WORK TO COMPLETE
Repeat exactly the lines below that lie between the line with "(cs : list Comment.t)" and the line with "Definition HTTP_404_NOT_FOUND := 404.", counting both of those lines as part of the answer.

####################

(** * CashClip: the blog backend of [register/]

    A shallow embedding of [register/models.py], [register/serializers.py],
    [register/views.py] and [register/routes.py].

    The four models are records and the database is a record of tables.  A
    table is the list of its rows: an INSERT appends a row under the next
    key of the table's sequence, an UPDATE rewrites the row in place, a
    DELETE removes it.  A queryset without [order_by] is run on the list
    as it stands; the code asks the database for no order, so what is
    proved of a listing is proved of its rows, whatever the order they
    come in.

    A view is a computation in a state-and-exception monad over the
    database; [dispatch] runs the permission check before it and turns an
    exception into a response.  The parts of Django, of the REST framework
    and of simplejwt that the views call ([get_object], the model
    serializers' validation, the generic [create] / [update] / [destroy],
    [RefreshToken]) are written out next to the code that uses them; the
    password hasher and the signing of tokens are parameters. *)

From Stdlib Require Import ZArith List String Ascii Bool Lia Sorted Permutation.
Import ListNotations.

Local Open Scope string_scope.
Local Open Scope list_scope.
Local Open Scope Z_scope.

(** ** models.py *)

(** [CustomUser(AbstractUser)]: the columns the views read or write.  The
    remaining columns of [AbstractUser] (names, e-mail, flags) are optional
    in every request and are left out. *)
Module CustomUser.
Record t := Build
  { id : Z; username : string; password : string; phone : string }.
End CustomUser.

Module Blog.
Record t := Build
  { id : Z; title : string; description : string;
    author : Z;                 (* ForeignKey(CustomUser) *)
    publish_date : Z;           (* DateTimeField(auto_now=True) *)
    image : option string }.
End Blog.

Module Like.
Record t := Build
  { id : Z;
    user : Z;                   (* ForeignKey(CustomUser) *)
    post : Z;                   (* ForeignKey(Blog) *)
    time : Z }.                 (* DateTimeField(auto_now=True) *)
End Like.

Module Comment.
Record t := Build
  { id : Z;
    user : Z;                   (* ForeignKey(CustomUser) *)
    post : Z;                   (* ForeignKey(Blog) *)
    comment : string;           (* CharField(max_length=100) *)
    time : Z }.                 (* DateTimeField(auto_now=True) *)
End Comment.

(** ** The database *)

(** One list per table; [seq_*] is the next value of the table's [AutoField]
    sequence; [blacklistedtoken] holds the [jti] of every blacklisted refresh
    token.  The table of outstanding tokens, where simplejwt's blacklist
    app records every token it hands out or blacklists, is read by no view
    and is left out. *)
Record DB := mkDB
  { customuser : list CustomUser.t;
    blog : list Blog.t;
    like : list Like.t;
    comment : list Comment.t;
    blacklistedtoken : list string;
    seq_customuser : Z;
    seq_blog : Z;
    seq_like : Z;
    seq_comment : Z }.

Definition empty_db : DB := mkDB [] [] [] [] [] 1 1 1 1.

Definition set_customuser (f : list CustomUser.t -> list CustomUser.t) (db : DB) : DB :=
  mkDB (f (customuser db)) (blog db) (like db) (comment db) (blacklistedtoken db)
       (seq_customuser db) (seq_blog db) (seq_like db) (seq_comment db).

Definition set_blog (f : list Blog.t -> list Blog.t) (db : DB) : DB :=
  mkDB (customuser db) (f (blog db)) (like db) (comment db) (blacklistedtoken db)
       (seq_customuser db) (seq_blog db) (seq_like db) (seq_comment db).

Definition set_like (f : list Like.t -> list Like.t) (db : DB) : DB :=
  mkDB (customuser db) (blog db) (f (like db)) (comment db) (blacklistedtoken db)
       (seq_customuser db) (seq_blog db) (seq_like db) (seq_comment db).

Definition set_comment (f : list Comment.t -> list Comment.t) (db : DB) : DB :=
  mkDB (customuser db) (blog db) (like db) (f (comment db)) (blacklistedtoken db)
       (seq_customuser db) (seq_blog db) (seq_like db) (seq_comment db).

Definition set_blacklistedtoken (f : list string -> list string) (db : DB) : DB :=
  mkDB (customuser db) (blog db) (like db) (comment db) (f (blacklistedtoken db))
       (seq_customuser db) (seq_blog db) (seq_like db) (seq_comment db).

Definition bump_seq_customuser (db : DB) : DB :=
  mkDB (customuser db) (blog db) (like db) (comment db) (blacklistedtoken db)
       (seq_customuser db + 1) (seq_blog db) (seq_like db) (seq_comment db).

Definition bump_seq_blog (db : DB) : DB :=
  mkDB (customuser db) (blog db) (like db) (comment db) (blacklistedtoken db)
       (seq_customuser db) (seq_blog db + 1) (seq_like db) (seq_comment db).

Definition bump_seq_like (db : DB) : DB :=
  mkDB (customuser db) (blog db) (like db) (comment db) (blacklistedtoken db)
       (seq_customuser db) (seq_blog db) (seq_like db + 1) (seq_comment db).

Definition bump_seq_comment (db : DB) : DB :=
  mkDB (customuser db) (blog db) (like db) (comment db) (blacklistedtoken db)
       (seq_customuser db) (seq_blog db) (seq_like db) (seq_comment db + 1).

(** ** Requests and responses *)

(** [request.user]: the user the access token authenticates, or
    [AnonymousUser]. *)
Inductive User := AnonymousUser | Authenticated (pk : Z).

(** [request.data] of a JSON body: the keys the serializers and the views
    read, each with the type of its JSON value; [None] is an absent key.
    Ids are the integers a key column holds. *)
Module Data.
Record t := Build
  { username : option string; password : option string; phone : option string;
    title : option string; description : option string; image : option string;
    author : option Z;
    user : option Z; post : option Z; comment : option string;
    refresh : option string }.
Definition empty : t :=
  Build None None None None None None None None None None None.
End Data.

Module Request.
Record t := Build { user : User; data : Data.t }.
End Request.

Inductive Body :=
| message (s : string)                 (* {'message': s} *)
| error (s : string)                   (* {'error': s} *)
| detail (s : string)                  (* the exception handler's {'detail': s} *)
| errors                               (* a serializer's field errors *)
| tokens (refresh access : string) (user_id : Z) (username : string)
| user_row (u : CustomUser.t)
| blog_row (b : Blog.t)
| like_row (l : Like.t)
| like_rows (ls : list Like.t)
| comment_row (c : Comment.t)
| comment_rows (cs : list Comment.t)
| no_content.

Module Response.
Record t := Build { data : Body; status : Z }.
End Response.

Definition HTTP_200_OK := 200.
Definition HTTP_201_CREATED := 201.
Definition HTTP_204_NO_CONTENT := 204.
Definition HTTP_400_BAD_REQUEST := 400.
Definition HTTP_401_UNAUTHORIZED := 401.
Definition HTTP_403_FORBIDDEN := 403.
Definition HTTP_404_NOT_FOUND := 404.
Definition HTTP_500_INTERNAL_SERVER_ERROR := 500.

(** ** The view monad: database state and Python exceptions *)

Inductive Exception :=
| NotAuthenticated        (* a permission refused the request *)
| Http404                 (* get_object found no row *)
| ValidationError         (* serializer.is_valid(raise_exception=True) *)
| IntegrityError          (* a database constraint refused a write *)
| TypeError               (* AnonymousUser used where a user row is needed *)
| TokenError.             (* RefreshToken(...) refused the token *)

Definition M (A : Type) : Type := DB -> (Exception + A) * DB.

Definition ret {A} (a : A) : M A := fun db => (inr a, db).

Definition raise {A} (e : Exception) : M A := fun db => (inl e, db).

Definition bind {A B} (m : M A) (k : A -> M B) : M B :=
  fun db =>
    match m db with
    | (inl e, db') => (inl e, db')
    | (inr a, db') => k a db'
    end.

Definition query {A} (f : DB -> A) : M A := fun db => (inr (f db), db).

Definition modify (f : DB -> DB) : M unit := fun db => (inr tt, f db).

(** [try: m except Exception: h e] *)
Definition try_except {A} (m : M A) (h : Exception -> M A) : M A :=
  fun db =>
    match m db with
    | (inl e, db') => h e db'
    | (inr a, db') => (inr a, db')
    end.

Declare Scope view_scope.
Delimit Scope view_scope with view.
Notation "x <- m ;; k" := (bind m (fun x => k))
  (at level 100, m at next level, right associativity) : view_scope.
Notation "m ;; k" := (bind m (fun _ => k))
  (at level 100, right associativity) : view_scope.
Local Open Scope view_scope.

(** ** Permissions and dispatch (rest_framework) *)

Inductive Permission := AllowAny | IsAuthenticated.

Definition has_permission (p : Permission) (request : Request.t) : bool :=
  match p, Request.user request with
  | AllowAny, _ => true
  | IsAuthenticated, Authenticated _ => true
  | IsAuthenticated, AnonymousUser => false
  end.

Definition check_permissions (ps : list Permission) (request : Request.t) : M unit :=
  if forallb (fun p => has_permission p request) ps then ret tt
  else raise NotAuthenticated.

(** The framework's exception handler; an exception it does not know is
    Django's 500 page.  The status is the handler's; the text of a 404
    is the one of REST framework before 3.15 (later versions carry the
    message of the [Http404]). *)
Definition exception_handler (e : Exception) : Response.t :=
  match e with
  | NotAuthenticated =>
      Response.Build (detail "Authentication credentials were not provided.")
                     HTTP_401_UNAUTHORIZED
  | Http404 => Response.Build (detail "Not found.") HTTP_404_NOT_FOUND
  | ValidationError => Response.Build errors HTTP_400_BAD_REQUEST
  | IntegrityError | TypeError | TokenError =>
      Response.Build (detail "Server Error (500)") HTTP_500_INTERNAL_SERVER_ERROR
  end.

(** [APIView.dispatch]: permissions first, then the handler, and an
    exception of either becomes a response. *)
Definition dispatch (ps : list Permission) (request : Request.t)
    (handler : M Response.t) (db : DB) : Response.t * DB :=
  match (check_permissions ps request ;; handler) db with
  | (inl e, db') => (exception_handler e, db')
  | (inr r, db') => (r, db')
  end.

(** The primary key of [request.user] where the ORM needs a user row. *)
Definition user_pk (u : User) : M Z :=
  match u with
  | Authenticated pk => ret pk
  | AnonymousUser => raise TypeError
  end.

(** [instance.user != request.user] *)
Definition is_user (pk : Z) (u : User) : bool :=
  match u with
  | Authenticated pk' => pk =? pk'
  | AnonymousUser => false
  end.

(** [get_object_or_404(queryset, pk=pk)] *)
Definition get_object {A} (table : DB -> list A) (id : A -> Z) (pk : Z) : M A :=
  rows <- query table ;;
  match find (fun r => id r =? pk) rows with
  | Some r => ret r
  | None => raise Http404
  end.

(** [queryset.filter(pk=pk).exists()] over a table of ids *)
Definition pk_exists {A} (id : A -> Z) (rows : list A) (pk : Z) : bool :=
  existsb (fun r => id r =? pk) rows.

(** ** The ORM calls of the views (django.db.models) *)

(** [Like.objects.filter(user=user, post=post)] *)
Definition like_of (user post : Z) (l : Like.t) : bool :=
  (Like.user l =? user) && (Like.post l =? post).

####################

OUTPUT OF THE EXERCISE
| comment_rows (cs : list Comment.t)
| no_content.

Module Response.
Record t := Build { data : Body; status : Z }.
End Response.

Definition HTTP_200_OK := 200.
Definition HTTP_201_CREATED := 201.
Definition HTTP_204_NO_CONTENT := 204.
Definition HTTP_400_BAD_REQUEST := 400.
Definition HTTP_401_UNAUTHORIZED := 401.
Definition HTTP_403_FORBIDDEN := 403.
Definition HTTP_404_NOT_FOUND := 404.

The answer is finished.